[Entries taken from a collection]
========

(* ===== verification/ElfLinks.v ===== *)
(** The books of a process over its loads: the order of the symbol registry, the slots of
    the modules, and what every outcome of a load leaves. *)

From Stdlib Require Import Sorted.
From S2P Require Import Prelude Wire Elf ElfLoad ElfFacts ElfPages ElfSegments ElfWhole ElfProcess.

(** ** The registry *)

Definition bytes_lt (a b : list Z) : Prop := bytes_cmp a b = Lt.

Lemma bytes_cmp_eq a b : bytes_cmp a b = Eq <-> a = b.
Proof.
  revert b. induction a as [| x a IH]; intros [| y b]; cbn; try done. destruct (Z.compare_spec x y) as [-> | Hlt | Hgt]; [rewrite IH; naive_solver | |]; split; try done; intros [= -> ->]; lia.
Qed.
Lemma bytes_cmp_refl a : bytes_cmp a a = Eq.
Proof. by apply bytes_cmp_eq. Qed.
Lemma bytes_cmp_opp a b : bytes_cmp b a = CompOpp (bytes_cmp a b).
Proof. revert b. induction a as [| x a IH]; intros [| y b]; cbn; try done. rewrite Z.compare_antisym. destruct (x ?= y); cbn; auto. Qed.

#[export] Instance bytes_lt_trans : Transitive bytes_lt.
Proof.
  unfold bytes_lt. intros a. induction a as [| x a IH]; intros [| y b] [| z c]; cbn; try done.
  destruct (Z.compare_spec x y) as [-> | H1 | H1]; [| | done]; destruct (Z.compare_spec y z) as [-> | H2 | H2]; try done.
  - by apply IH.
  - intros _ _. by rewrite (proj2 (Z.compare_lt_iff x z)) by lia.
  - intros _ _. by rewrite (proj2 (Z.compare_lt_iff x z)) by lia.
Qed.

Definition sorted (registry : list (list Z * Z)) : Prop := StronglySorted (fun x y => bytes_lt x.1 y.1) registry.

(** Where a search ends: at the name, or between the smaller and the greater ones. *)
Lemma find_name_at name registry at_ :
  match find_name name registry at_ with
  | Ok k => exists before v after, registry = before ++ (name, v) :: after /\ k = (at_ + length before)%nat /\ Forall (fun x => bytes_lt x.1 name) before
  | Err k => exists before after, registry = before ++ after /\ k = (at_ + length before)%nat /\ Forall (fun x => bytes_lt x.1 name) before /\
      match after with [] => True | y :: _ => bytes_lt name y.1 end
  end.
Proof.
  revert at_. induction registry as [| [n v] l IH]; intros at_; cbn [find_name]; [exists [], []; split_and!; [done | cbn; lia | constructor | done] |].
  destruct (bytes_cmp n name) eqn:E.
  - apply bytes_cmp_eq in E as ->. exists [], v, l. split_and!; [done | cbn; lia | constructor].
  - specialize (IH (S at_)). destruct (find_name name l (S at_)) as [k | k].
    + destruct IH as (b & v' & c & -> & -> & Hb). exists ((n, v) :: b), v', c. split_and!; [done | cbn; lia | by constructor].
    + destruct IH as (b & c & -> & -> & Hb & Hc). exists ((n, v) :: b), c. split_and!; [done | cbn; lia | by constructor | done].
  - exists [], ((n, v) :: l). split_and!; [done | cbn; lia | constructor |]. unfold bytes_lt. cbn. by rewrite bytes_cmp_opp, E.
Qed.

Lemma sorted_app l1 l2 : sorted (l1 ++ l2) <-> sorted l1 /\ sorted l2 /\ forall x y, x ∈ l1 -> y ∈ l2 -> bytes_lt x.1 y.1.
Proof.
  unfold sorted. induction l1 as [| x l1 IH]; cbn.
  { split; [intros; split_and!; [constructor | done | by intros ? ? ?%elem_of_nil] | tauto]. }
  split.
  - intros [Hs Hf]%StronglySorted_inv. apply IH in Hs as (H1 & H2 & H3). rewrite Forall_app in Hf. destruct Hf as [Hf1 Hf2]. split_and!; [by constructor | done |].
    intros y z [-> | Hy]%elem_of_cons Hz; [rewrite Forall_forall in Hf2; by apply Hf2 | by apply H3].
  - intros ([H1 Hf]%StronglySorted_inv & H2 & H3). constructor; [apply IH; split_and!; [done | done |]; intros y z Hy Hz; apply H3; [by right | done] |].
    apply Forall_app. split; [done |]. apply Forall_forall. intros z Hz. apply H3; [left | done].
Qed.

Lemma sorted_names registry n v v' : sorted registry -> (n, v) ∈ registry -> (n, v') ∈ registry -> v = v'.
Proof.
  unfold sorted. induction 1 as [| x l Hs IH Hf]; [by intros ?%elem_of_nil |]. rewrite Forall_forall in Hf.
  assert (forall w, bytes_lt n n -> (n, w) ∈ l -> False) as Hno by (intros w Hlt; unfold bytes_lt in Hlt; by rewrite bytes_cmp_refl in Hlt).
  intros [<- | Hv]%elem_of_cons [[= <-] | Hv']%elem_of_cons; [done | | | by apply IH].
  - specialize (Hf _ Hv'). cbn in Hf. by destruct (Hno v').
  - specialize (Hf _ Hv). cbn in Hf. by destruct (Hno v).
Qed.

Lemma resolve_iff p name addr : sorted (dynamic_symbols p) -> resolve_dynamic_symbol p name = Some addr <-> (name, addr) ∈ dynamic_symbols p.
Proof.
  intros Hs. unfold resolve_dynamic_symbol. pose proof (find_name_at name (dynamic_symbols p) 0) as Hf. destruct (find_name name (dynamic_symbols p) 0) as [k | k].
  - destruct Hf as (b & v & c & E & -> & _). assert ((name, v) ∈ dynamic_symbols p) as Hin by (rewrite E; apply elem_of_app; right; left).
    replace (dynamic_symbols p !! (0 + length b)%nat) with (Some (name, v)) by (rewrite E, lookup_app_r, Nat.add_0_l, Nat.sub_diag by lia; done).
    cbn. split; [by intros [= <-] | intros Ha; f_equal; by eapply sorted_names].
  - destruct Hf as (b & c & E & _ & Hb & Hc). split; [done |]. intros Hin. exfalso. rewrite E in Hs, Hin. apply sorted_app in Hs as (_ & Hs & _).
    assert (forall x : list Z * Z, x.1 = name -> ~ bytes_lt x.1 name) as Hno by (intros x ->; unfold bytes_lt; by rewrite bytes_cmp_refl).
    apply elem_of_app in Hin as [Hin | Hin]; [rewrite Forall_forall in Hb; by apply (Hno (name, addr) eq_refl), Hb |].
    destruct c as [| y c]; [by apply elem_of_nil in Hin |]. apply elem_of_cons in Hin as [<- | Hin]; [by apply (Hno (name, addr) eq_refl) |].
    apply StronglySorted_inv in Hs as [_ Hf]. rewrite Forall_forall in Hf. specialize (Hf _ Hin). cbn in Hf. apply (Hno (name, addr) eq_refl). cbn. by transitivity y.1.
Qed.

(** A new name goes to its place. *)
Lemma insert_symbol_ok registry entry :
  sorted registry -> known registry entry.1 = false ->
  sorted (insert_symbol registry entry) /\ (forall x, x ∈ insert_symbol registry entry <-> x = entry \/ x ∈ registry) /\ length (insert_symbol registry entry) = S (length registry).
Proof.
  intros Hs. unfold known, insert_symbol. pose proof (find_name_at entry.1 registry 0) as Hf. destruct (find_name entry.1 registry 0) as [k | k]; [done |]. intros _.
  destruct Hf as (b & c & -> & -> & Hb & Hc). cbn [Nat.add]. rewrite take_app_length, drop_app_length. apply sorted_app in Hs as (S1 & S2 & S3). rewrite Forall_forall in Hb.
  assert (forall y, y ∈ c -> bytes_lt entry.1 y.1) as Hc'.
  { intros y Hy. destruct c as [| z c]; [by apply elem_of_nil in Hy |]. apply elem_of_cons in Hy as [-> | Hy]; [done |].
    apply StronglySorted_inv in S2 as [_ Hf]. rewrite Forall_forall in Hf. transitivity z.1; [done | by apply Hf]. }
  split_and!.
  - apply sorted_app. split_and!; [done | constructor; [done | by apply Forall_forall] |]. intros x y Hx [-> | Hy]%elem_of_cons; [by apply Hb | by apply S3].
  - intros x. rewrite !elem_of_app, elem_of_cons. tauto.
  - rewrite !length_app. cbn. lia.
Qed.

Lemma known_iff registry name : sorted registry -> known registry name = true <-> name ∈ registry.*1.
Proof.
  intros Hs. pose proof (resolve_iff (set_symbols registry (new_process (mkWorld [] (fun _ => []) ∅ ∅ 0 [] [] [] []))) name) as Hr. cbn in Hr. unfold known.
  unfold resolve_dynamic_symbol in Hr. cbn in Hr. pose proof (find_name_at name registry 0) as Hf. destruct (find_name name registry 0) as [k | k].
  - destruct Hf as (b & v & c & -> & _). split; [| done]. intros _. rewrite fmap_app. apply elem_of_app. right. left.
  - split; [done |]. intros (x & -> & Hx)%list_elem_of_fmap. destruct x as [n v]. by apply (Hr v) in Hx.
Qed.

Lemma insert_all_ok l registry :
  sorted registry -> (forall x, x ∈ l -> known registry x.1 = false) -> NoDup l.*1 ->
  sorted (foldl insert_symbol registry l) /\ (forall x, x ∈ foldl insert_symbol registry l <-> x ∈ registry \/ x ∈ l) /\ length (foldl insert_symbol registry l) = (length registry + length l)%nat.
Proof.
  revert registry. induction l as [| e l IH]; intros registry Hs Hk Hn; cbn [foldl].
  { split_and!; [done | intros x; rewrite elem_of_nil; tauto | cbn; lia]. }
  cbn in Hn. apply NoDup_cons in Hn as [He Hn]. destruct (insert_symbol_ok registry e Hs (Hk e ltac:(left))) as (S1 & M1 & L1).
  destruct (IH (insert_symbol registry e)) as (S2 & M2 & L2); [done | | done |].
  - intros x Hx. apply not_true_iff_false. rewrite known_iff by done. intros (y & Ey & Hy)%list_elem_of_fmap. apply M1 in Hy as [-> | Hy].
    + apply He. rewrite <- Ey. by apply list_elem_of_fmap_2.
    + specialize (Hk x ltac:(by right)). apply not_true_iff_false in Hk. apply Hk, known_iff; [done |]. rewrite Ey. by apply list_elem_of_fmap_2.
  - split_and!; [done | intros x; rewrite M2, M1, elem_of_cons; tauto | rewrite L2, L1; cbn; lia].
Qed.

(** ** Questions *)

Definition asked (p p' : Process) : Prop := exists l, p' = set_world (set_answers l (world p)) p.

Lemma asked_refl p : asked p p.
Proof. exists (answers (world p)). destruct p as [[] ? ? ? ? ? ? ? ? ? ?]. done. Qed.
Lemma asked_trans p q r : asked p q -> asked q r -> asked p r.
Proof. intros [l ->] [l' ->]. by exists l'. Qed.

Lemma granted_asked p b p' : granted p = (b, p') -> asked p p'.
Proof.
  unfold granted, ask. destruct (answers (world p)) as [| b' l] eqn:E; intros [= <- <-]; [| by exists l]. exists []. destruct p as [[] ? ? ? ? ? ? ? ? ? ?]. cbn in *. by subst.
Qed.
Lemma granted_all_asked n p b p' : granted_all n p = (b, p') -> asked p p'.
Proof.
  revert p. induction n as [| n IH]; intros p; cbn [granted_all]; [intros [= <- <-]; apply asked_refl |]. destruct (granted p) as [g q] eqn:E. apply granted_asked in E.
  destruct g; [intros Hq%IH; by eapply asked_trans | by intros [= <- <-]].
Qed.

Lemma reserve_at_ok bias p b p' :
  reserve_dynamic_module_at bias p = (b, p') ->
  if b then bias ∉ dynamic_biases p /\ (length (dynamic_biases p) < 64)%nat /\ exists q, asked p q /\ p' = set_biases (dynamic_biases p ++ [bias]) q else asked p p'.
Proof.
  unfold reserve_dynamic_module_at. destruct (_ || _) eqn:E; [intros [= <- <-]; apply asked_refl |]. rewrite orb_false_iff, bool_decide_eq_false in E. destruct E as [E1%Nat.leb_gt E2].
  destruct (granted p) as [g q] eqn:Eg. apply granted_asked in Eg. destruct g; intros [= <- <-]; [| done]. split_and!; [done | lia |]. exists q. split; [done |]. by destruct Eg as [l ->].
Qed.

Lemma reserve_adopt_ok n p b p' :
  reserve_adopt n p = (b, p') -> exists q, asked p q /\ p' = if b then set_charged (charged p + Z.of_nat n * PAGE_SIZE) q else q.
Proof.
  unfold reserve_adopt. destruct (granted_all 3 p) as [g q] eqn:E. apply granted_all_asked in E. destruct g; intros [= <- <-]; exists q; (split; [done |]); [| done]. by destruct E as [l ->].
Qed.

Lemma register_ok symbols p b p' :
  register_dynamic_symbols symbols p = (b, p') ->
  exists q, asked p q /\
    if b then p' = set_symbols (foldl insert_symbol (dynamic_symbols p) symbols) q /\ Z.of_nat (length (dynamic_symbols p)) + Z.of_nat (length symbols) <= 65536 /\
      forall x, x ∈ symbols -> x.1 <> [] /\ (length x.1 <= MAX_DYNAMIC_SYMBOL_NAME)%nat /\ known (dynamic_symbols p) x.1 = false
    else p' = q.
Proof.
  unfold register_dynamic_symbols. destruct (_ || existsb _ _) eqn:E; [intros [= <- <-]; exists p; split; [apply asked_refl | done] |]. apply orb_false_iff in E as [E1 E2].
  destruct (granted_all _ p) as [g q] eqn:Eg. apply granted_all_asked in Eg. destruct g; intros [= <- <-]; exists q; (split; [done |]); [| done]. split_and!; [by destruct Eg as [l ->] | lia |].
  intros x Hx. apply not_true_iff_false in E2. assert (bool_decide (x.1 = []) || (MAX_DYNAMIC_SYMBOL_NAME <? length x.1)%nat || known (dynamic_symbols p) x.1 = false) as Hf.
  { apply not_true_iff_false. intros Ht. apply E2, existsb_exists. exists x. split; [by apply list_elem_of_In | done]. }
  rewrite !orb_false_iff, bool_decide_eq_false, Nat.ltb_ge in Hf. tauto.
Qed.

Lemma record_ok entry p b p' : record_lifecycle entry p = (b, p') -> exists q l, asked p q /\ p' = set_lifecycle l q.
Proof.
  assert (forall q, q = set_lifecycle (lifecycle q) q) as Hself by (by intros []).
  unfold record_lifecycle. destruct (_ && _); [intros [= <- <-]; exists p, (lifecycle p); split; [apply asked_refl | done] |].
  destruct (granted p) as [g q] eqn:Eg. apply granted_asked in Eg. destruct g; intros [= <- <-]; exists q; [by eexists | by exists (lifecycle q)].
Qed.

========

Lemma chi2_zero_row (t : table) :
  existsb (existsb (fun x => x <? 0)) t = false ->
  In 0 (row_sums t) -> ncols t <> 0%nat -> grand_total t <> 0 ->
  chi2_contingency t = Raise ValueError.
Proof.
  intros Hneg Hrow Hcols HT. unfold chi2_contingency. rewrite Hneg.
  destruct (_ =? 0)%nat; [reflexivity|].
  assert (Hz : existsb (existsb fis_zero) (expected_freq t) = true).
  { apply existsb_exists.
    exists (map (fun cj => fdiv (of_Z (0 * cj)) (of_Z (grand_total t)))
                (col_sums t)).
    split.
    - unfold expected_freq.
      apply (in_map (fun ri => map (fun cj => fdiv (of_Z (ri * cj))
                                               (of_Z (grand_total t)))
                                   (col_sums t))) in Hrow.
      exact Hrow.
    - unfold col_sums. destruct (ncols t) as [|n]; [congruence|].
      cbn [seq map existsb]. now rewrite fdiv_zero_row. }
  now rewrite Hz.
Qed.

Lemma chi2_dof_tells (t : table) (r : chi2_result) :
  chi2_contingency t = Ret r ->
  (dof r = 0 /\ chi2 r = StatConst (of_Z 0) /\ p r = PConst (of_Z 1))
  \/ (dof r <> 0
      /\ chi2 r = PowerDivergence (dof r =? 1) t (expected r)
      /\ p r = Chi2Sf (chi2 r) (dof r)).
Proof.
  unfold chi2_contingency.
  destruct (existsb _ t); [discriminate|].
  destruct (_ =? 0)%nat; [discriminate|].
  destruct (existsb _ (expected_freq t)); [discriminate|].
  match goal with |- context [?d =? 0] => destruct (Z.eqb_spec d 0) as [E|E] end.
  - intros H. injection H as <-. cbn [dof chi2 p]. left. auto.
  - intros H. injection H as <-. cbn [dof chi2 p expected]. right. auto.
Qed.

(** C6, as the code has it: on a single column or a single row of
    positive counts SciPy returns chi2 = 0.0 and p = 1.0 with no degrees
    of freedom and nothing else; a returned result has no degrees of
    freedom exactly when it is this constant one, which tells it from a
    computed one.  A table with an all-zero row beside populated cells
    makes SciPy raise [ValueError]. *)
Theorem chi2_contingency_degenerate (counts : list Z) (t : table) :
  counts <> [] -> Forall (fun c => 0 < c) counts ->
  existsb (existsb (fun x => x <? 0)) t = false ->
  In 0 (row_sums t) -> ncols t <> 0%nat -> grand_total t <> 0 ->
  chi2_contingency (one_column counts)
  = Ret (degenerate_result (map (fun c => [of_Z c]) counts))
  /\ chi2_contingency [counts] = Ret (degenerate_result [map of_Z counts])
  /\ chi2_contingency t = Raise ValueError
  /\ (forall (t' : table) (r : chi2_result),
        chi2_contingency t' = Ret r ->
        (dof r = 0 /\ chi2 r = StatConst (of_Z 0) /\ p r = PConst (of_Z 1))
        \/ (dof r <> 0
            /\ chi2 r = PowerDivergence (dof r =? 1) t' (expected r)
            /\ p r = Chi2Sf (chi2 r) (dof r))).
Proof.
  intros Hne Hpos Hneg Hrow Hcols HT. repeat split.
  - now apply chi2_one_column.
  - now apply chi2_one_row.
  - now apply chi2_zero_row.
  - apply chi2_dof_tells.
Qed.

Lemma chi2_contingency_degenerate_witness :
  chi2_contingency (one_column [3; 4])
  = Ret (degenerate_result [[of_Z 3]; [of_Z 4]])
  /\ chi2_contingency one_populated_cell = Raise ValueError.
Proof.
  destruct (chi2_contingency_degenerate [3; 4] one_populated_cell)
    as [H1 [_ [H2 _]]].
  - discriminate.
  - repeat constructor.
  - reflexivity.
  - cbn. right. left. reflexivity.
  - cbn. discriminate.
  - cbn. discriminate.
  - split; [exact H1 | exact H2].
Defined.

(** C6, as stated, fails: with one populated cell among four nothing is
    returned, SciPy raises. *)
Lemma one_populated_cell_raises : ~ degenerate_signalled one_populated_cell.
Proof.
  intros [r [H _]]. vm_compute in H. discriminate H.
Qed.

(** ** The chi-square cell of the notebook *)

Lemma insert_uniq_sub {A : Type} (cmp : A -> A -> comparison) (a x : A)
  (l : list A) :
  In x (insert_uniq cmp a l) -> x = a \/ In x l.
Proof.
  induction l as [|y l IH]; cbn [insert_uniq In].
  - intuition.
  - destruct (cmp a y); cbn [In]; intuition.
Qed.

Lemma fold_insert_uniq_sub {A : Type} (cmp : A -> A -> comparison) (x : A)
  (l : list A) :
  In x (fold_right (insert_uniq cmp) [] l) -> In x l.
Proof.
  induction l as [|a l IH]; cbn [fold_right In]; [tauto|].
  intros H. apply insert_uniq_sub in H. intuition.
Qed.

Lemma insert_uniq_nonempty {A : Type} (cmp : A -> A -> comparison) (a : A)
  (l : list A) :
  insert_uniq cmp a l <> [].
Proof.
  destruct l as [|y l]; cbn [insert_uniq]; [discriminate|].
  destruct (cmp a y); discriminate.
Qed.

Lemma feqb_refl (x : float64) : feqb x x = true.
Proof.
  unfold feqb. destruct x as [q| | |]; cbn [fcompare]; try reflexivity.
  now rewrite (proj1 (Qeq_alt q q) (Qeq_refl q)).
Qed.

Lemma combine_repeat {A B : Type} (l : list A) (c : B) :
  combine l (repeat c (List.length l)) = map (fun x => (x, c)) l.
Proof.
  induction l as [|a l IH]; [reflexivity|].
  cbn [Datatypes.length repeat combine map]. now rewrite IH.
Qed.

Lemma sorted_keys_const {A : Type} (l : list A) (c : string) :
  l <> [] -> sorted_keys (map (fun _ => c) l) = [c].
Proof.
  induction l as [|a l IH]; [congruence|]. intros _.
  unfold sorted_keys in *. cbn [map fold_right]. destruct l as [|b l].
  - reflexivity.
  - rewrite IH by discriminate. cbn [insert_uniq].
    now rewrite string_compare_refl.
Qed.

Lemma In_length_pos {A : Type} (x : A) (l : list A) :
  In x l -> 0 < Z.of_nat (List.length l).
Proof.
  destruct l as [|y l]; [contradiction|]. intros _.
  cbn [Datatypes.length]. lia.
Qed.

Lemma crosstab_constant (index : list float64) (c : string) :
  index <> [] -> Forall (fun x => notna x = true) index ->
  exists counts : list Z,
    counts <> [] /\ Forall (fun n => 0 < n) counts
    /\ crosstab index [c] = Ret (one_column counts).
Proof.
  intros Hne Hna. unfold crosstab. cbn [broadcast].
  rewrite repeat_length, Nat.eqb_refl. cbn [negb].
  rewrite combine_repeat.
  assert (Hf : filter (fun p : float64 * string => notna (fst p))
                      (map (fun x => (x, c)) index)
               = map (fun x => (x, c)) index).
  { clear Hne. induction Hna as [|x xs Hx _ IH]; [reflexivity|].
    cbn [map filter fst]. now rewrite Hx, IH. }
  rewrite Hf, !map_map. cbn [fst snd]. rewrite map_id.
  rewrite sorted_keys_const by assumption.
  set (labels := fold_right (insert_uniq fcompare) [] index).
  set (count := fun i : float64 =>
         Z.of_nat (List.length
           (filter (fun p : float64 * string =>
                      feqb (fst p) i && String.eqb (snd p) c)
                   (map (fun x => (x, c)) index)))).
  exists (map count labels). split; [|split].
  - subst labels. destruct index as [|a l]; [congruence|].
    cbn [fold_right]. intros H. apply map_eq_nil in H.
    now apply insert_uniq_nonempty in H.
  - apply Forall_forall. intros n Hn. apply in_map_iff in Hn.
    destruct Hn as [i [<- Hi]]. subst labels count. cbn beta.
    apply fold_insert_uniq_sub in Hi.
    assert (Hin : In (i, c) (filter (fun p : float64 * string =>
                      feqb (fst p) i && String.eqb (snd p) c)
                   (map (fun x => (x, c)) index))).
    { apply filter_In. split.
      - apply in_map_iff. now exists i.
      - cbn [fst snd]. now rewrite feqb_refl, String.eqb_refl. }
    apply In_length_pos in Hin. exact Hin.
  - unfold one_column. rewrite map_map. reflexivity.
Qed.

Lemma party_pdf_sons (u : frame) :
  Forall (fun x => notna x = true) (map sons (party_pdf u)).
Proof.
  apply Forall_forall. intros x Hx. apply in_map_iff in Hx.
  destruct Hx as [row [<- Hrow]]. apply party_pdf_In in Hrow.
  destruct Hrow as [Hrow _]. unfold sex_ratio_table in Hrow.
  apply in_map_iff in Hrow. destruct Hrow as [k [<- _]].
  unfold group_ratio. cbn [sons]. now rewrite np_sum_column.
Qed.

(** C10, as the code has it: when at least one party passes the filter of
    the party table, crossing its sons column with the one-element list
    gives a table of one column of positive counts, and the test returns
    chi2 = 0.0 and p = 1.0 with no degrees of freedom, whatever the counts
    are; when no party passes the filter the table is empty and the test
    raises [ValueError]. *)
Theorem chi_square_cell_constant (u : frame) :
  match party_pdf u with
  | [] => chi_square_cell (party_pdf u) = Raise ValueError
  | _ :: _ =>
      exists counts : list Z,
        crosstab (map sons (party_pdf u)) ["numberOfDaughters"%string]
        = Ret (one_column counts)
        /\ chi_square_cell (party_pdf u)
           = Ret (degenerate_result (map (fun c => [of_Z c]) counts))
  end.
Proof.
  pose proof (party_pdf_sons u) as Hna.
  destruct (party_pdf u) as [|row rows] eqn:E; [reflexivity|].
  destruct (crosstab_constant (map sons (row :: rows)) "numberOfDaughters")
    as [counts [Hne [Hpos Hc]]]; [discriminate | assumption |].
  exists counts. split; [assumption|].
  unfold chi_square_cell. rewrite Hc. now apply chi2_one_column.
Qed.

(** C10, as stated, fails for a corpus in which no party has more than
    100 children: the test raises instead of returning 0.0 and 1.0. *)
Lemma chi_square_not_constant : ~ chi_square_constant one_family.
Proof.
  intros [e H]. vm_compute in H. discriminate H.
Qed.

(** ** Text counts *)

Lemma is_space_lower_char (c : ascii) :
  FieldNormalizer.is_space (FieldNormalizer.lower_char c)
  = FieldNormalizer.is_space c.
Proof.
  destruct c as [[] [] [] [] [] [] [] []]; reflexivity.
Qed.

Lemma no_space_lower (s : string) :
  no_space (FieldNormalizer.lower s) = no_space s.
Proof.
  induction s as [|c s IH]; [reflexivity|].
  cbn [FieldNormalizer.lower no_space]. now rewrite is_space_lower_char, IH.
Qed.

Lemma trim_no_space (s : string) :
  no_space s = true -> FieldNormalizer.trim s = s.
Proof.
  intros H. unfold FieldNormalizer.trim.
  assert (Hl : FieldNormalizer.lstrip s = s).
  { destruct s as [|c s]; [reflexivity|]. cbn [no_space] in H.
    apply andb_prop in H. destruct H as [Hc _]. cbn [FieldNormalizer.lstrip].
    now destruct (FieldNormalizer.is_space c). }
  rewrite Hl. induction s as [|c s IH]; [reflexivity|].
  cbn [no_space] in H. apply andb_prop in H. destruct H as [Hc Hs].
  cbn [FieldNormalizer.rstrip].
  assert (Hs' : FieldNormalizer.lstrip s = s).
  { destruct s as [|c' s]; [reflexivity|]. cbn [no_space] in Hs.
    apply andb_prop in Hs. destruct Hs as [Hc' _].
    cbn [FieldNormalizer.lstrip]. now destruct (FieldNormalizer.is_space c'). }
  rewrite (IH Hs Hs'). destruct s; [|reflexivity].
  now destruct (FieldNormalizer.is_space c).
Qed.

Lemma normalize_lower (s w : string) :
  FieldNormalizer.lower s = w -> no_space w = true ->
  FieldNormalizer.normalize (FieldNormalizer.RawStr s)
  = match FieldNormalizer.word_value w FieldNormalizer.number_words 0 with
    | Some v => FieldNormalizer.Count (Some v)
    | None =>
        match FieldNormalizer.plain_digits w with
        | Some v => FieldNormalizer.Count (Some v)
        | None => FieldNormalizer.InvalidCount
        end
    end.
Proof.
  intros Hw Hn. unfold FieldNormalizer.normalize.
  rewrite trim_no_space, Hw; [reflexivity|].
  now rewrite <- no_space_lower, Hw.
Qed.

========

WHAT THE TASK ASKS:
All lines in the data above from the one with "(* ===== verification/ElfLinks.v ===== *)" through the one with "name) before /\" must be repeated exactly, and no others.

ANSWER BELOW:
(* ===== verification/ElfLinks.v ===== *)
(** The books of a process over its loads: the order of the symbol registry, the slots of
    the modules, and what every outcome of a load leaves. *)

From Stdlib Require Import Sorted.
From S2P Require Import Prelude Wire Elf ElfLoad ElfFacts ElfPages ElfSegments ElfWhole ElfProcess.

(** ** The registry *)

Definition bytes_lt (a b : list Z) : Prop := bytes_cmp a b = Lt.

Lemma bytes_cmp_eq a b : bytes_cmp a b = Eq <-> a = b.
Proof.
  revert b. induction a as [| x a IH]; intros [| y b]; cbn; try done. destruct (Z.compare_spec x y) as [-> | Hlt | Hgt]; [rewrite IH; naive_solver | |]; split; try done; intros [= -> ->]; lia.
Qed.
Lemma bytes_cmp_refl a : bytes_cmp a a = Eq.
Proof. by apply bytes_cmp_eq. Qed.
Lemma bytes_cmp_opp a b : bytes_cmp b a = CompOpp (bytes_cmp a b).
Proof. revert b. induction a as [| x a IH]; intros [| y b]; cbn; try done. rewrite Z.compare_antisym. destruct (x ?= y); cbn; auto. Qed.

#[export] Instance bytes_lt_trans : Transitive bytes_lt.
Proof.
  unfold bytes_lt. intros a. induction a as [| x a IH]; intros [| y b] [| z c]; cbn; try done.
  destruct (Z.compare_spec x y) as [-> | H1 | H1]; [| | done]; destruct (Z.compare_spec y z) as [-> | H2 | H2]; try done.
  - by apply IH.
  - intros _ _. by rewrite (proj2 (Z.compare_lt_iff x z)) by lia.
  - intros _ _. by rewrite (proj2 (Z.compare_lt_iff x z)) by lia.
Qed.

Definition sorted (registry : list (list Z * Z)) : Prop := StronglySorted (fun x y => bytes_lt x.1 y.1) registry.

(** Where a search ends: at the name, or between the smaller and the greater ones. *)
Lemma find_name_at name registry at_ :
  match find_name name registry at_ with
  | Ok k => exists before v after, registry = before ++ (name, v) :: after /\ k = (at_ + length before)%nat /\ Forall (fun x => bytes_lt x.1 name) before
  | Err k => exists before after, registry = before ++ after /\ k = (at_ + length before)%nat /\ Forall (fun x => bytes_lt x.1 name) before /\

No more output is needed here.